___ DATA FOR ANALYSIS

(** A callback that only checks its entry, mapped over a table. *)
Lemma check_map {V} (t : option (hashtab string V)) (f : string → V → unit → M (Z * unit)) (P : string → V → Prop) h :
  table_wf t →
  (∀ k v, sym_map t !! k = Some v → ∃ rc, f k v tt h = Some (rc, tt, h) ∧ (rc = 0 ↔ P k v)) →
  ∃ rc, hashtab_map t f tt h = Some (rc, tt, h) ∧ (rc = 0 ↔ ∀ k v, sym_map t !! k = Some v → P k v).
Proof.
  intros Hw Hf. destruct t as [t|]; cycle 1.
  { exists 0. split; [done|]. split; [|done]. intros _ k v Hk. done. }
  rewrite map_spec by by apply Hw.
  assert (∀ k v, sym_map (Some t) !! k = Some v ↔ (k, v) ∈ concat (ht_table t)) as He by (intros; by apply (sym_map_elem (Some t))).
  setoid_rewrite He in Hf. setoid_rewrite He. clear He. induction (concat (ht_table t)) as [|[k v] l IH].
  { exists 0. split; [done|]. set_solver. }
  destruct (Hf k v) as (rc & Hk & HP); [set_solver|]. cbn [map_chain fst snd]. unfold mbind, M_bind. rewrite Hk. cbn [fst snd].
  unfold nz. destruct (Z.eqb_spec rc 0) as [E|E]; cbn [negb].
  - destruct IH as (rc' & -> & Hr); [set_solver|]. exists rc'. split; [done|]. rewrite Hr. set_solver.
  - exists rc. split; [done|]. set_solver.
Qed.

Lemma validate_perm_map (s s2 : symtab Z) h :
  table_wf (s_table s) → table_wf (s_table s2) →
  ∃ rc, hashtab_map (s_table s) (validate_perm (s_table s2)) tt h = Some (rc, tt, h) ∧ (rc = 0 ↔ perms_kept s s2).
Proof.
  intros H1 H2. destruct (check_map (s_table s) (validate_perm (s_table s2))
    (λ k v, sym_map (s_table s2) !! k = Some v) h) as (rc & Hm & Hr); [done| |].
  - intros k v _. unfold validate_perm. rewrite search_entries by done. fold (sym_map (s_table s2)).
    unfold mbind, M_bind. simpl. eexists. split; [done|]. destruct (_ !! k) as [v'|]; [|done].
    destruct (Z.eqb_spec v v') as [->|]; simpl; [done|]. split; [done|congruence].
  - exists rc. split; [done|]. rewrite Hr. unfold perms_kept. by rewrite map_subseteq_spec.
Qed.

Lemma validate_class_spec newp name d h :
  classes_wf newp → class_wf d → ∃ rc, validate_class newp name d tt h = Some (rc, tt, h) ∧ (rc = 0 ↔ class_kept newp name d).
Proof.
  intros [Ht Hc] [Hw Hcw]. unfold validate_class, class_kept. rewrite search_entries by done. fold (sym_map (s_table (p_classes newp))).
  rewrite bind_get. destruct (sym_map _ !! name) as [d2|] eqn:E; cycle 1.
  { eexists. split; [done|]. split; [done|]. by intros (? & ? & _). }
  destruct (Hc _ _ E) as [Hw2 Hcw2].
  assert ((∃ d3, Some d2 = Some d3 ∧ kept_as d d3) ↔ kept_as d d2) as Hq by naive_solver.
  setoid_rewrite Hq. clear Hq. unfold kept_as.
  destruct (Z.eqb_spec (cl_value d) (cl_value d2)) as [Hv|Hv]; cbn [negb]; cycle 1.
  { eexists. split; [done|]. split; [done|]. tauto. }
  destruct (validate_perm_map (cl_permissions d) (cl_permissions d2) h Hw Hw2) as (rp & Hp & Hrp).
  destruct (cl_comdatum d) as [com|], (cl_comdatum d2) as [com2|];
    [|eexists; split; [done|]; split; [done|tauto]..|].
  - destruct (validate_perm_map (cm_permissions com) (cm_permissions com2) h (Hcw _ eq_refl) (Hcw2 _ eq_refl)) as (rc & Hm & Hr).
    rewrite (bind_run _ _ _ _ _ Hm). unfold nz. destruct (Z.eqb_spec rc 0) as [E0|E0]; cbn [negb]; cycle 1.
    + eexists. split; [done|]. split; [done|]. tauto.
    + rewrite (bind_run _ _ _ _ _ Hp). eexists. split; [done|]. destruct (Z.eqb_spec rp 0); cbn [negb]; [tauto|split; [discriminate|tauto]].
  - rewrite (bind_run (mret (0, tt)) _ (0, tt) h h) by done. cbn [nz Z.eqb negb]. rewrite (bind_run _ _ _ _ _ Hp). eexists. split; [done|].
    unfold nz. destruct (Z.eqb_spec rp 0); cbn [negb]; [tauto|split; [discriminate|tauto]].
Qed.

Lemma validate_classes_spec oldp newp h :
  classes_wf oldp → classes_wf newp →
  ∃ rc, hashtab_map (s_table (p_classes oldp)) (validate_class newp) tt h = Some (rc, tt, h) ∧
    (rc = 0 ↔ classes_kept oldp newp).
Proof. intros [Ht Hc] Hn. apply check_map; [done|]. intros k d Hd. apply validate_class_spec; [done|by eapply Hc]. Qed.

(** ** Contexts by name *)

Section translate.
Context (oldp newp : policydb) (nm : Z → string) (Hnew : symbols_ok newp).

(** The category of the new policy with the name of category [i] of the old. *)
Definition cat_image (i k : Z) : Prop :=
  ∃ d, hashtab_search (s_table (p_cats newp)) (nm i) = Some (Some d) ∧ cd_value d = k + 1 ∧ 0 ≤ k < 2 ^ 32 - 64.

(** The loop over the categories: on success every one has an image, and the
    images are added. *)
Lemma convert_cats_spec bits e h :
  wf e → Forall (λ i, cat_name oldp i = Some (nm i)) bits → hp_oom h = [] →
  wp (convert_cats oldp newp bits e) h (λ q h', hp_oom h' = [] ∧ wf q.2 ∧
    ((q.1 = 0 ∧ Forall (λ i, ∃ k, cat_image i k) bits ∧
      ∀ k, 0 ≤ k < 2 ^ 32 → ebitmap_get_bit q.2 k = true ↔ ebitmap_get_bit e k = true ∨ ∃ i, i ∈ bits ∧ cat_image i k) ∨
     (q.1 ≠ 0 ∧ ¬ Forall (λ i, ∃ k, cat_image i k) bits))).
Proof using Hnew.
  intros Hw Hb. revert e h Hw. induction Hb as [|i bits Hi Hb IH]; intros e h Hw Ho; cbn [convert_cats].
  { wp_step. split; [done|]. split; [done|]. left. split; [done|]. split; [done|]. set_solver. }
  rewrite Hi. do 2 wp_step. destruct (sym_search _ _ (nm i) (so_cats newp Hnew)) as ([d|] & Hs & Hd); rewrite Hs; do 2 wp_step; cycle 1.
  { split; [done|]. split; [done|]. right. split; [done|]. intros [(k & d & Hd' & _) _]%Forall_cons. congruence. }
  specialize (Hd _ eq_refl). wp_step.
  eapply wp_mono; [apply set_bit_spec; [done|apply Z.mod_pos_bound; lia]|].
  intros [rc e1] h1 (Hle & Hw1 & Hout). cbn [fst snd] in *.
  assert (hp_oom h1 = []) as Ho1 by by eapply heap_le_nil.
  destruct Hout as [(-> & Hlt & Hbits)|[([= -> ->] & Hge)|([= -> ->] & _ & ?)]]; [|cbn|done].
  - cbn [nz Z.eqb negb].
    assert (u32 (cd_value d - 1) = cd_value d - 1) as Hu.
    { destruct (decide (cd_value d = 0)) as [E0|]; [rewrite E0 in Hlt; vm_compute in Hlt; discriminate|]. apply u32_id. lia. }
    rewrite Hu in Hlt, Hbits.
    assert (0 ≤ cd_value d - 1) as Hpos. { pose proof (Z.mod_pos_bound (cd_value d - 1) (2 ^ 32)). unfold u32 in Hu. lia. }
    assert (∀ k, cat_image i k ↔ k = cd_value d - 1) as Him.
    { intros k. split; [|intros ->; exists d; split; [done|lia]]. intros (d' & Hs' & Hv & _). rewrite Hs' in Hs. injection Hs as ->. lia. }
    eapply wp_mono; [by apply IH|]. intros [rc e2] h2 (Ho2 & Hw2 & Hr). cbn [fst snd] in *. split; [done|]. split; [done|].
    destruct Hr as [(-> & Hf & Hk)|[Hne Hf]]; [left|right; split; [done|by intros [_ ?]%Forall_cons]].
    split; [done|]. split; [constructor; [|done]; eexists; by apply Him|]. intros k Hk0. rewrite Hk, Hbits by done.
    setoid_rewrite elem_of_cons. destruct (Z.eqb_spec k (cd_value d - 1)) as [->|Hne].
    + split; [|by left]. intros _. right. exists i. split; [by left|by apply Him].
    + split; [intros [?|(j & Hj & Himg)]; [by left|right; exists j; by split; [right|]]|]. intros [?|(j & [->|Hj] & Himg)]; [by left|by apply Him in Himg|right; eauto].
  - split; [done|]. split; [done|]. right. split; [done|]. intros [(k & d' & Hs' & Hv & Hk) _]%Forall_cons.
    rewrite Hs' in Hs. injection Hs as ->. rewrite u32_id in Hge; lia.
Qed.

Context (snm : Z → string).

(** The level of the new policy with the same names. *)
Definition same_level (l l' : mls_level) : Prop :=
  (∃ lev, hashtab_search (s_table (p_levels newp)) (snm (sens l)) = Some (Some lev) ∧ sens l' = sens (ld_level lev)) ∧
  wf (cat l') ∧ (∀ i, has_cat l i → ∃ k, cat_image i k) ∧
  (∀ k, 0 ≤ k < 2 ^ 32 → has_cat l' k ↔ ∃ i, has_cat l i ∧ cat_image i k).

Definition same_range (r r' : mls_range) : Prop :=
  if nz (mls oldp) then same_level (level0 r) (level0 r') ∧ same_level (level1 r) (level1 r') else r' = r.

(** The context of the new policy with the names [u], [r] and [t] and the range
    of the same names. *)
Definition same_names (c : context_struct) (u r t : string) (c' : context_struct) : Prop :=
  (∃ d, hashtab_search (s_table (p_users newp)) u = Some (Some d) ∧ c_user c' = ud_value d) ∧
  (∃ d, hashtab_search (s_table (p_roles newp)) r = Some (Some d) ∧ c_role c' = rd_value d) ∧
  (∃ d, hashtab_search (s_table (p_types newp)) t = Some (Some d) ∧ c_type c' = td_value d) ∧
  same_range (c_range c) (c_range c').

Lemma same_level_fun l l1 l2 : same_level l l1 → same_level l l2 → l1 = l2.
Proof.
  intros ((lev & Hs & E1) & W1 & _ & B1) ((lev2 & Hs2 & E2) & W2 & _ & B2). destruct l1 as [s1 c1], l2 as [s2 c2]; simpl in *.
  f_equal; [congruence|]. apply wf_ext; [done..|]. intros i Hi. apply eq_true_iff_eq. by rewrite (B1 i Hi), (B2 i Hi).
Qed.

Lemma same_names_fun c u r t c1 c2 : same_names c u r t c1 → same_names c u r t c2 → c1 = c2.
Proof.
  intros ((? & U1 & ?) & (? & R1 & ?) & (? & T1 & ?) & G1) ((? & U2 & ?) & (? & R2 & ?) & (? & T2 & ?) & G2).
  assert (c_range c1 = c_range c2) as Hr.
  { unfold same_range in *. destruct (nz _); [|congruence]. destruct G1, G2, (c_range c1), (c_range c2).
    f_equal; by eapply same_level_fun. }
  destruct c1, c2; simpl in *. congruence.
Qed.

______

### [WHAT YOU NEED TO DO]
Please copy out each line of the material that contains the string "tauto".

### [FINAL ANSWER]
  { eexists. split; [done|]. split; [done|]. tauto. }
    [|eexists; split; [done|]; split; [done|tauto]..|].
    + eexists. split; [done|]. split; [done|]. tauto.
    + rewrite (bind_run _ _ _ _ _ Hp). eexists. split; [done|]. destruct (Z.eqb_spec rp 0); cbn [negb]; [tauto|split; [discriminate|tauto]].
    unfold nz. destruct (Z.eqb_spec rp 0); cbn [negb]; [tauto|split; [discriminate|tauto]].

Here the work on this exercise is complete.